Marcos et Ana, quinquagénaires, sont mariés depuis 25 ans et forment un couple uni. Mais lorsque leur fils quitte la maison pour ses études, leur quotidien de couple est mis en question et ils traversent une crise... Ils décident alors de se séparer, d'un commun accord, mais sans trop savoir pourquoi. Leur liberté retrouvée, ils sont décidés à profiter pleinement de leur nouveau célibat...

Retour de flamme est une très jolie comédie romantique aux accents existentiels, qui a connu un gros succès dans son pays d'origine, l'Argentine. Le film est léger et espiègle, avec d'excellents dialogues. On rit souvent ! Mais il est aussi plus profond qu'il n'y paraît dans sa façon d'évoquer le couple et le défi de s'inscrire dans la durée, le sentiment amoureux et l'amour (ce n'est pas pareil !) mais aussi la liberté et l'engagement.

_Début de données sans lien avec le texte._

Lemma blockLoop_contents : forall matches files idx,
  Forall (fun f => content f <> []) files ->
  Forall (fun f => content f <> []) (blockLoop matches files idx).
Proof.
  induction matches as [|m matches IH]; intros files idx H; cbn [blockLoop].
  - exact H.
  - destruct (truthy (trim (rawGroup 3 m))) eqn:Eb.
    + apply IH. apply Forall_app. split; [exact H|].
      constructor; [|constructor]. cbn [content].
      now apply truthy_trim_nonempty.
    + apply IH. exact H.
Qed.

Lemma parseCodeFiles_content_nonempty codeMarkdown :
  Forall (fun f => content f <> []) (parseCodeFiles codeMarkdown).
Proof.
  unfold parseCodeFiles.
  set (files := blockLoop _ _ _).
  assert (Hf : Forall (fun f => content f <> []) files)
    by (apply blockLoop_contents; constructor).
  destruct (Nat.eqb (List.length files) 0 && truthy (trim codeMarkdown));
    [|exact Hf].
  destruct (looksLikeCode _) eqn:El; [|exact Hf].
  apply Forall_app. split; [exact Hf|]. constructor; [|constructor].
  cbn [content]. intros E. rewrite E in El. discriminate.
Qed.

(** *** The whole-text fallback *)

Lemma search_line_start : forall aft bef,
  match search true (Seq Bol (Chr plainStart)) bef aft with
  | Some _ => true
  | None => false
  end
  = linePlain (at_bol true (MState bef aft [])) aft.
Proof.
  induction aft as [|c aft IH]; intros bef.
  - cbn. destruct (at_bol true _); reflexivity.
  - assert (Hstep : forall b0 : bool,
              at_bol true (MState bef (c :: aft) []) = b0 ->
              match search true (Seq Bol (Chr plainStart)) bef (c :: aft)
              with Some _ => true | None => false end
              = (b0 && plainStart c) || linePlain (is_line_terminator c) aft).
    { intros b0 Hb. cbn [search match_here matcher after before caps].
      rewrite Hb. destruct b0; cbn [andb orb].
      - destruct (plainStart c); [reflexivity|]. cbn [orb].
        rewrite IH. reflexivity.
      - rewrite IH. reflexivity. }
    rewrite (Hstep _ eq_refl). cbn [linePlain]. reflexivity.
Qed.

Lemma test_plainCodePattern s :
  test plainCodePattern s = linePlain true s.
Proof.
  unfold test, exec, exec_from.
  cbn [firstn skipn rev plainCodePattern body flag_m].
  change (Chr (none_of (lit "#*`[]"))) with (Chr plainStart).
  pose proof (search_line_start s []) as H. cbn [at_bol before] in H.
  rewrite <- H. destruct (search _ _ _ _) as [[i y]|]; reflexivity.
Qed.

Lemma looksLikeCode_lines cleaned :
  looksLikeCode cleaned = linePlain true cleaned || hasKeyword cleaned.
Proof.
  unfold looksLikeCode, hasKeyword. rewrite test_plainCodePattern.
  now rewrite !orb_assoc.
Qed.

Lemma parseCodeFiles_no_accepted codeMarkdown :
  accepted (fencedBlocks codeMarkdown) = [] ->
  truthy (trim codeMarkdown) = true ->
  parseCodeFiles codeMarkdown =
  if linePlain true (cleanedText codeMarkdown)
     || hasKeyword (cleanedText codeMarkdown)
  then [wholeTextFile (cleanedText codeMarkdown)]
  else [].
Proof.
  intros Hacc Ht. unfold parseCodeFiles.
  change (exec_all codeBlockPattern codeMarkdown)
    with (fencedBlocks codeMarkdown).
  rewrite blockLoop_named by (rewrite Hacc; constructor).
  rewrite Hacc, Ht. cbn [namedFrom app List.length Nat.eqb andb].
  fold (cleanedText codeMarkdown). rewrite looksLikeCode_lines.
  reflexivity.
Qed.

(** *** Run instructions *)

Lemma find_existsb {A : Type} (f : A -> bool) l :
  existsb f l = match List.find f l with Some _ => true | None => false end.
Proof.
  induction l as [|a l IH]; cbn; [reflexivity|].
  destruct (f a); [reflexivity|exact IH].
Qed.

Lemma generateRunInstructions_numbered cwd folder fs entries :
  Fs.readdir fs folder = inr entries ->
  generateRunInstructions cwd folder fs =
  numberedInstructions (Path.resolve cwd folder) (fileNames entries).
Proof.
  intros H. unfold generateRunInstructions, numberedInstructions.
  rewrite H. fold (fileNames entries).
  destruct (arr_includes (lit "package.json") _); [reflexivity|].
  destruct (arr_includes (lit "requirements.txt") _); [reflexivity|].
  destruct (arr_includes (lit "index.html") _); [reflexivity|].
  destruct (arr_includes (lit "main.py") _); [reflexivity|].
  destruct (arr_includes (lit "main.js") _); [reflexivity|].
  destruct (arr_includes (lit "index.js") _); [reflexivity|].
  cbn [orb]. rewrite find_existsb.
  destruct (List.find isHtml _); reflexivity.
Qed.

Lemma children_immediate p : forall fs seen e,
  In e (Fs.children p fs seen) -> any_in Path.slash (Fs.name e) = false.
Proof.
  induction fs as [|[q n] fs IH]; intros seen e H; cbn [Fs.children] in H.
  - destruct H.
  - destruct (Fs.strip_prefix _ q) as [nm|]; [|eauto].
    destruct (truthy nm && negb (any_in Path.slash nm)
              && negb (arr_includes q seen)) eqn:E; [|eauto].
    destruct H as [<-|H]; [|eauto]. cbn [Fs.name].
    apply andb_true_iff in E. destruct E as [E _].
    apply andb_true_iff in E. destruct E as [_ E].
    now apply negb_true_iff.
Qed.

Lemma readdir_immediate fs p entries :
  Fs.readdir fs p = inr entries ->
  Forall (fun e => any_in Path.slash (Fs.name e) = false) entries.
Proof.
  unfold Fs.readdir. destruct (Fs.stat fs p) as [|[|]]; try discriminate.
  intros H. inversion H; subst. apply Forall_forall.
  intros e He. eapply children_immediate; eauto.
Qed.

(** *** Content sniffing *)

Lemma startsWith_app needle rest : startsWith needle (needle ++ rest) = true.
Proof.
  induction needle as [|c needle IH]; cbn; [reflexivity|].
  now rewrite N.eqb_refl.
Qed.

Lemma includes_app needle a b : includes needle (a ++ needle ++ b) = true.
Proof.
  induction a as [|c a IH]; cbn [app].
  - destruct needle; cbn [includes app]; [destruct b; reflexivity|].
    change (n :: needle ++ b) with ((n :: needle) ++ b).
    destruct ((n :: needle) ++ b) eqn:E; [discriminate|].
    rewrite <- E. cbn [includes]. rewrite startsWith_app. reflexivity.
  - cbn [includes]. rewrite IH. apply orb_true_r.
Qed.

Lemma cssSelector_needs_brace content :
  test cssSelector content = true -> includes (lit "{") content = true.
Proof.
  unfold test. destruct (exec cssSelector content) as [m|] eqn:E;
    [intros _|discriminate].
  unfold exec in E. apply exec_from_some in E; [|lia].
  destruct E as (sk & w & rest & Es & _ & _ & D & _).
  cbn [skipn] in Es. subst content. cbn [cssSelector body flag_m] in D.
  inversion D as [| |? ? ? w1 w2 D1 D2| | | |]; subst; clear D.
  inversion D2 as [| |? ? ? w3 w4 D3 D4| | | |]; subst; clear D2.
  inversion D4 as [| |? ? ? w5 w6 D5 D6| | | |]; subst; clear D4.
  inversion D6 as [|? c ? Hc| | | | |]; subst; clear D6.
  unfold one in Hc. apply N.eqb_eq in Hc. subst c.
  match goal with |- includes _ ?s = true =>
    replace s with ((sk ++ w1 ++ w3 ++ w5) ++ lit "{" ++ rest)
      by (cbn; rewrite <- !app_assoc; reflexivity)
  end.
  apply includes_app.
Qed.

Et puis l'alchimie fonctionne parfaitement entre les deux acteurs principaux, les excellents Ricardo Darin et Mercedes Moran. Et la fin, même si elle est plutôt attendue, est touchante et très réussie.

lundi 6 mai 2019

Nous finirons ensemble : agréable mais inégal, comme le premier film

Max est parti seul dans sa maison au bord de la mer. Il n'est pas bien : il a tout perdu et doit vendre sa maison. Mais il n'a rien dit à personne, y compris son ex-femme. C'est alors que sa bande de potes, qu'il n'a pas vue depuis plus de trois ans, débarque par surprise pour lui fêter son anniversaire...

On retrouve plutôt avec plaisir la bande de potes des Petits Mouchoirs, avec quelques années de plus. Les enfants ont grandi, certains couples se sont défaits, tout le monde a un petit peu changé... Cette suite est plutôt agréable mais inégale. Comme le premier film, en somme. Guillaume Canet, toujours comme dans le premier film, abuse un peu de l'ascenseur émotionnel, essayant de faire passer le spectateur du rire aux larmes. Avec quand même plus de bonheur pour le rire que pour les larmes...

De ce fait, le film s'apparente un peu à un film à sketches. C'est forcément plus ou moins réussi, mais certaines scènes sont vraiment drôles (notamment avec le personnage de Laurent Lafitte !).

Gloria Bell : Julianne Moore est formidable... le film beaucoup moins

Quinquagénaire, divorcée, Gloria vit seule. Elle sort dans les dancings pour célibataires de Los Angeles, à la recherche de rencontres passagères... jusqu'au jour où elle croise la route d'Arnold.

Remake, par le réalisateur lui-même, d'un film que je n'ai pas vu, Gloria Bell est le portrait d'une femme qui cherche à reconstruire sa vie amoureuse. Le film repose entièrement sur son actrice principale, et il faut avouer que Julianne Moore est, encore une fois, magnifique.

Mais l'histoire, elle, m'a laissé un peu de marbre... Les déboires amoureux de cette femme, sa relation à ses deux enfants, avec leurs problèmes propres... tout cela ne m'a pas trop intéressé. Mais Julianne Moore est une actrice formidable...

Les oiseaux de passage : l'origine des cartels de la drogue. Passionnant.

De la fin des années 60 au début des années 80, en Colombie, une famille d'indigènes Wahuu se retrouve au coeur du trafic naissant de marijuana à destination des USA.

Les oiseaux de passage est une fresque impressionnante qui raconte, à la manière d'un conte, l'histoire malheureusement vraie de l'origine des cartels de la drogue en Amérique du Sud. Le film est découpé en cinq chants, qui sont autant d'étapes vers le déchaînement de violence final. Tout commence avec, d'une part, un groupe de hippies sur une plage, qui distribuent des tracts anti-communistes et cherchent à se procurer de la marijuana, et d'autre part, un jeune homme qui essaye de rassembler suffisamment d'argent pour payer la dot pour son mariage. Tout démarre de là... Et le choc des cultures qui va s'ensuivre, entre les traditions ancestrales indigènes et un capitalisme avide, sera explosif et se terminera dans un bain de sang. C'est une histoire d'honneur et de vengeance, de fric et de pouvoir, sur fond de traditions indigènes.

L'histoire est passionnante : on apprend plein de choses, sur les cultures locales, sur l'histoire des cartels, bien avant Pablo Escobar. Et c'est remarquablement filmé (il y a un plan absolument sublime, vers la fin du film, avec une maison en feu et un orage qui gronde). A noter aussi la formidable bande son, à la fois pour ses mélodies traditionnelles et sa très belle bande originale signée Leonardo Heiblum.